(** [x or {}] on a dict gives that dict or a new empty one, ranked no higher. *)
Lemma or_empty_dict_level rk R ra a w :
  ranked rk (heap w) = true → rk !! a = Some ra → (ra ≤ R)%nat →
  ∃ a' ra' rk' w', or_empty_dict (VDict a) w = Ret (VDict a') w'
    ∧ rk ⊆ rk' ∧ rk' !! a' = Some ra' ∧ (ra' ≤ R)%nat
    ∧ ranked rk' (heap w') = true
    ∧ (a' = a ∨ heap w !! a' = None)
    ∧ (∀ x, is_Some (heap w !! x) → heap w' !! x = heap w !! x)
    ∧ same_io w w'.
Proof.
  intros Hrk Ha Hle.
  destruct (ranked_lookup _ _ _ _ Hrk Ha) as (d & r & Hd & -> & Hdist & Hf).
  unfold or_empty_dict, truthy, deref. munfold. unfold dict in *. rewrite Hd.
  destruct d as [|kv d].
  - destruct (alloc_ranked rk 0 [] w Hrk eq_refl)
      as (a' & rk' & w' & E & Hsub & Ha' & Hrk' & _ & Hio); [constructor|].
    destruct (alloc_heap _ _ _ _ E) as (a1 & [= <-] & Hfresh & Hheap).
    exists a', 1%nat, rk', w'. repeat split; try done; try apply Hio; try lia.
    + by right.
    + intros x Hx. rewrite Hheap. by apply lookup_insert_kept.
  - exists a, (S r), rk, w. repeat split; try done. by left.
Qed.

Lemma kept_refl w : kept w w.
Proof. by intros x _. Qed.

Lemma kept_trans w1 w2 w3 : kept w1 w2 → kept w2 w3 → kept w1 w3.
Proof.
  intros H1 H2 x Hx. rewrite <- (H1 x Hx). apply H2. by rewrite (H1 x Hx).
Qed.

Lemma kept_none w w' t : kept w w' → heap w' !! t = None → heap w !! t = None.
Proof.
  intros H Hn. destruct (heap w !! t) as [d|] eqn:E; [|done].
  rewrite (H t) in Hn by (by rewrite E). congruence.
Qed.

(** The tester of one iteration: its three dicts are new, and ranked no
    higher than the template's. *)
Lemma new_tester_level rk R self ah ab ap w :
  headers self = VDict ah → body self = VDict ab → params self = VDict ap →
  ranked rk (heap w) = true →
  rk !! ah = Some R → rk !! ab = Some R → rk !! ap = Some R →
  ∃ th tb tp rk' w',
    new_tester self w
    = Ret (Tester (url self) (Str.upper (method self))
                  (VDict th) (VDict tb) (VDict tp) None 0%Q) w'
    ∧ rk ⊆ rk' ∧ ranked rk' (heap w') = true ∧ kept w w' ∧ same_io w w'
    ∧ Forall (λ t, heap w !! t = None ∧ ∃ r, rk' !! t = Some r ∧ (r ≤ R)%nat)
             [th; tb; tp].
Proof.
  intros Eh Eb Ep Hrk Hh Hb Hp.
  destruct (copy_level rk R ah w Hrk Hh)
    as (ch & rk1 & w1 & E1 & S1 & C1 & R1 & N1 & K1 & I1).
  destruct (copy_level rk1 R ab w1 R1 (lookup_weaken _ _ _ _ Hb S1))
    as (cb & rk2 & w2 & E2 & S2 & C2 & R2 & N2 & K2 & I2).
  destruct (copy_level rk2 R ap w2 R2
              (lookup_weaken _ _ _ _ (lookup_weaken _ _ _ _ Hp S1) S2))
    as (cp & rk3 & w3 & E3 & S3 & C3 & R3 & N3 & K3 & I3).
  destruct (or_empty_dict_level rk3 R R ch w3 R3
              (lookup_weaken _ _ _ _ (lookup_weaken _ _ _ _ C1 S2) S3) (le_n _))
    as (th & rh & rk4 & w4 & E4 & S4 & C4 & L4 & R4 & F4 & K4 & I4).
  destruct (or_empty_dict_level rk4 R R cb w4 R4
              (lookup_weaken _ _ _ _ (lookup_weaken _ _ _ _ C2 S3) S4) (le_n _))
    as (tb & rb & rk5 & w5 & E5 & S5 & C5 & L5 & R5 & F5 & K5 & I5).
  destruct (or_empty_dict_level rk5 R R cp w5 R5
              (lookup_weaken _ _ _ _ (lookup_weaken _ _ _ _ C3 S4) S5) (le_n _))
    as (tp & rp & rk6 & w6 & E6 & S6 & C6 & L6 & R6 & F6 & K6 & I6).
  assert (kept w w2) as K02 by eauto using kept_trans.
  assert (kept w w3) as K03 by eauto using kept_trans.
  assert (kept w w4) as K04 by eauto using kept_trans.
  assert (kept w w5) as K05 by eauto using kept_trans.
  assert (kept w w6) as K06 by eauto using kept_trans.
  exists th, tb, tp, rk6, w6. split.
  { unfold new_tester, APITester_init. rewrite Eh, Eb, Ep. munfold.
    rewrite E1, E2, E3. munfold. by rewrite E4, E5, E6. }
  split; [by repeat (etrans; [eassumption|])|].
  split; [done|]. split; [done|].
  split; [eauto 10 using same_io_trans|].
  repeat constructor.
  - destruct F4 as [->|F4]; [done|]. exact (kept_none _ _ _ K03 F4).
  - exists rh. split; [|done].
    by apply (lookup_weaken _ _ _ _ (lookup_weaken _ _ _ _ C4 S5) S6).
  - destruct F5 as [->|F5];
      [exact (kept_none _ _ _ K1 N2)|exact (kept_none _ _ _ K04 F5)].
  - exists rb. split; [|done]. by apply (lookup_weaken _ _ _ _ C5 S6).
  - destruct F6 as [->|F6];
      [exact (kept_none _ _ _ K02 N3)|exact (kept_none _ _ _ K05 F6)].
  - by exists rp.
Qed.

Work task: In the answer, restate word for word each line from the one with "- exists rh. split; [|done]." through the end of the material above.

Solution to the problem:
  - exists rh. split; [|done].
    by apply (lookup_weaken _ _ _ _ (lookup_weaken _ _ _ _ C4 S5) S6).
  - destruct F5 as [->|F5];
      [exact (kept_none _ _ _ K1 N2)|exact (kept_none _ _ _ K04 F5)].
  - exists rb. split; [|done]. by apply (lookup_weaken _ _ _ _ C5 S6).
  - destruct F6 as [->|F6];
      [exact (kept_none _ _ _ K02 N3)|exact (kept_none _ _ _ K05 F6)].
  - by exists rp.
Qed.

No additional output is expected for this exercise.